O cenário eleitoral seria o palco ideal para amadurecer o debate da tributação dos dividendos com a classe empresarial, todavia, a matéria foi parcamente dialogada e foi engolida pelas pautas de costumes e corrupção.
Se a tributação dos dividendos vier sob a forma de Lei Ordinária, há fortes vozes se levantando contra a referida norma, isso por ser bis in idem na bitributação dos lucros, prática possível apenas se autorizada expressamente pela Constituição de 1988. Logo, a possível inconstitucionalidade da exação se deveria ao fato de que os dividendos, como já mencionado, representam riqueza já tributada na pessoa jurídica.
Ao que tudo indica a ideia do atual ministro em eleger a via da PEC (processo legislativo mais longo e difícil sob o ponto de vista do quórum) tem a finalidade de resguardar a União contra possíveis e antevistas declarações de inconstitucionalidade, o que certamente não escaparia aos ministros do Supremo Tribunal Federal (STF). O fato de a exação vir sob a forma de PEC, embora a reforce, não livra a novel incidência da declaração de inconstitucionalidade, em razão de que a obra do constituinte derivado está sujeita ao referido controle pelo STF, especialmente quanto às incompatibilidades com o Sistema Tributário Nacional.
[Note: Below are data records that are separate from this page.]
(** With one thread and a full queue, [stats] waits for room under the mutex that the thread wants. *)
Lemma stats_waits_for_worker_happens :
  exists s, @reachable _ Simulator.sim_env Simulator.sim_status_int s /\ stats_waits_for_worker s 0 0.
Proof.
  destruct Destruction_example.update_inside as (c & p & Hp & Hr).
  exists (Destruction_example.state Destruction_example.measured_cluster (Some 0%nat) (Some (Task 0))
    (Destruction_example.one_thread [Other; Update 1] [Update 0; Other; Update 1] [Update 0] 1 (BackgroundOperationHandler.WorkerBusy (Update 0)))
    [Measured Destruction_example.measured; Scheduled] [Pushed]).
  split. 2: { split; [done|]. split; [by eexists|]. split; [done|]. cbn. lia. }
  exists c, p. split; [done|]. etrans; [exact Hr|].
  eapply rtc_l; [left; eapply (step_measure _ 0); [done|done|apply Destruction_example.measure_cluster]|].
  eapply rtc_l.
  { apply (Destruction_example.pool_moves Destruction_example.measured_cluster None (Some (Task 0)) _
      (Destruction_example.one_thread [Other] [Update 0; Other] [Update 0] 1 (BackgroundOperationHandler.WorkerBusy (Update 0)))
      [Measured Destruction_example.measured] []).
    - exact (BackgroundOperationHandler.step_run (Destruction_example.one_thread [] [Update 0] [Update 0] 1
        (BackgroundOperationHandler.WorkerBusy (Update 0))) Other).
    - intros i. cbn. rewrite !elem_of_cons. intros [?|[?|?]]; [done|auto|auto].
    - by left. }
  eapply rtc_l; [right; right; right; left; by apply step_stats|].
  eapply rtc_l; [right; left; eapply (step_run _ 0 Destruction_example.measured_cluster Destruction_example.measured_cluster);
    [done..|vm_compute; reflexivity]|]. apply rtc_refl.
Qed.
O surpreendente é que independente do viés ideológico de quem for eleito para presidir a nação, podemos esperar que a carga tributária será aumentada e os dividendos, já tributados, provavelmente serão o principal alvo. A sabedoria nordestina de Ariano Suassuna nos ensina: o ser humano tem duas saídas para enfrentar o trágico da existência — o sonho e o riso.
Liz Marília Vecci é tributarista, sócia fundadora do Terra e Vecci Advogados.